**Exercise instructions**
Which lines of the records below contain the word "CRISIS"? Copy each of them out.

----- Provided material -----

(* ===== verification/VolMetrics.v ===== *)
(** Volatility and trend metrics and the macro risk regime
    ([deribit_engine/vol_metrics.py]). Realised volatility, which goes through a
    binary square root, is not modelled. *)

From S2P Require Import Prelude Dec PyStr Utils PyObj Market.
From Stdlib Require Import Sorted.
Local Open Scope Q_scope.
Local Open Scope dec_scope.
Local Open Scope bool_scope.
Local Open Scope outcome_scope.
Local Open Scope list_scope.

Inductive RiskRegime : Type := NORMAL | ELEVATED | CRISIS.

Definition regime_eqb (a b : RiskRegime) : bool :=
  match a, b with NORMAL, NORMAL | ELEVATED, ELEVATED | CRISIS, CRISIS => true | _, _ => false end.

Definition regime_value (r : RiskRegime) : string :=
  match r with NORMAL => "normal" | ELEVATED => "elevated" | CRISIS => "crisis" end.

(** [min] and [max] of a non-empty sequence; [sum], which starts from the integer 0. *)
Definition dmin_list (x : Q) (l : list Q) : Q := fold_left dmin l x.
Definition dmax_list (x : Q) (l : list Q) : Q := fold_left dmax l x.
Definition dsum (l : list Q) : Q := fold_left dadd l 0.

(** [l[-n:]] *)
Definition last_n {A} (n : nat) (l : list A) : list A := if Nat.eqb n 0 then l else skipn (List.length l - n) l.

Definition of_len {A} (l : list A) : Q := inject_Z (Z.of_nat (List.length l)).

(** ** IV rank *)

(** [current_iv - min] over the range of the positive values looked back at. *)
Definition iv_rank (current_iv : Q) (lookback : list Q) : option Q :=
  match filter (fun v => v >? 0) lookback with
  | [] => None
  | v :: r =>
      if current_iv <=? 0 then None
      else
        let lo := dmin_list v r in
        let hi := dmax_list v r in
        if hi <=? lo then None else Some (safe_div (current_iv ⊖ lo) (hi ⊖ lo) 0)
  end.

(** ** Index series *)

Definition point : Type := Z * Q.

Definition nth_obj (n : nat) (l : list pyobj) : pyobj := nth n l PNone.

(** Rows that are not lists of two or more are skipped; a positive close is kept. *)
Fixpoint index_chart_close_series (payload : list pyobj) : outcome (list point) :=
  match payload with
  | [] => Ret []
  | PList row :: rest =>
      if (List.length row <? 2)%nat then index_chart_close_series rest
      else
        let close := to_decimal (if (5 <=? List.length row)%nat then nth_obj 4 row else nth_obj 1 row) 0 in
        if close >? 0 then
          let! ts := py_int (nth_obj 0 row) in
          let! out := index_chart_close_series rest in Ret ((ts, close) :: out)
        else index_chart_close_series rest
  | _ :: rest => index_chart_close_series rest
  end.

(** The UTC day of a timestamp, counted from 1970. *)
Definition utc_day (ts_ms : Z) : Z := (ts_ms / 86400000)%Z.

(** [by_day[day] = price], kept sorted by day: the dictionary is read in key order. *)
Fixpoint put_day (day : Z) (price : Q) (d : list (Z * Q)) : list (Z * Q) :=
  match d with
  | [] => [(day, price)]
  | (k, v) :: r =>
      if (day <? k)%Z then (day, price) :: d
      else if (day =? k)%Z then (day, price) :: r
      else (k, v) :: put_day day price r
  end.

Definition by_day (series : list point) : list (Z * Q) :=
  fold_left (fun d p => if snd p <=? 0 then d else put_day (utc_day (fst p)) (snd p) d) series [].

Definition daily_closes_from_index_series (series : list point) : list Q := map snd (by_day series).

(** The loop from the newest day back; the list is newest first. *)
Fixpoint down_streak (min_day_pct : Q) (newest_first : list Q) : Z :=
  match newest_first with
  | cur :: ((prev :: _) as r) =>
      if prev <=? 0 then 0
      else if (cur ⊘ prev) ⊖ 1 <=? rnd (- min_day_pct) then (1 + down_streak min_day_pct r)%Z
      else 0
  | _ => 0
  end.

Definition consecutive_down_day_count (daily_closes : list Q) (min_day_pct : Q) : Z :=
  if (List.length daily_closes <? 2)%nat || (min_day_pct <? 0) then 0 else down_streak min_day_pct (rev daily_closes).

Definition iv_minus_rv_spread (iv rv : Q) : option Q := if (iv <=? 0) || (rv <=? 0) then None else Some (iv ⊖ rv).

(** ** DVOL candles: [(ts, high, low, close)] *)

Record candle : Type := { candle_ts : Z; high : Q; low : Q; close : Q }.

Fixpoint candles_up_to (rows : list pyobj) (ts_ms : Z) : outcome (list candle) :=
  match rows with
  | [] => Ret []
  | PList row :: rest =>
      if (List.length row <? 5)%nat then candles_up_to rest ts_ms
      else
        let! ts := py_int (nth_obj 0 row) in
        if (ts_ms <? ts)%Z then Ret []
        else
          let h := to_decimal (nth_obj 2 row) 0 in
          let l := to_decimal (nth_obj 3 row) 0 in
          let c := to_decimal (nth_obj 4 row) 0 in
          let! out := candles_up_to rest ts_ms in
          Ret (if (h >? 0) && (l >? 0) && (c >? 0)
               then {| candle_ts := ts; high := h; low := l; close := c |} :: out else out)
  | _ :: rest => candles_up_to rest ts_ms
  end.

Definition _dvol_daily_candles (rows : list pyobj) (ts_ms lookback_days : Z) : outcome (list candle) :=
  let! candles := candles_up_to rows ts_ms in
  Ret (if (lookback_days <=? 0)%Z then [] else last_n (Z.to_nat lookback_days) candles).

Definition last_close (window : list candle) : Q := match rev window with c :: _ => c.(close) | [] => 0 end.

Definition dvol_iv_rank_from_daily_rows (rows : list pyobj) (ts_ms lookback_days : Z) : outcome (option Q) :=
  let! window := _dvol_daily_candles rows ts_ms lookback_days in
  match window with
  | [] => Ret None
  | c :: r =>
      let current := last_close window in
      let yr_lo := dmin_list c.(low) (map low r) in
      let yr_hi := dmax_list c.(high) (map high r) in
      Ret (if yr_hi <=? yr_lo then None else Some (safe_div (current ⊖ yr_lo) (yr_hi ⊖ yr_lo) 0))
  end.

-----

**Answer for this exercise**
Inductive RiskRegime : Type := NORMAL | ELEVATED | CRISIS.
  match a, b with NORMAL, NORMAL | ELEVATED, ELEVATED | CRISIS, CRISIS => true | _, _ => false end.
  match r with NORMAL => "normal" | ELEVATED => "elevated" | CRISIS => "crisis" end.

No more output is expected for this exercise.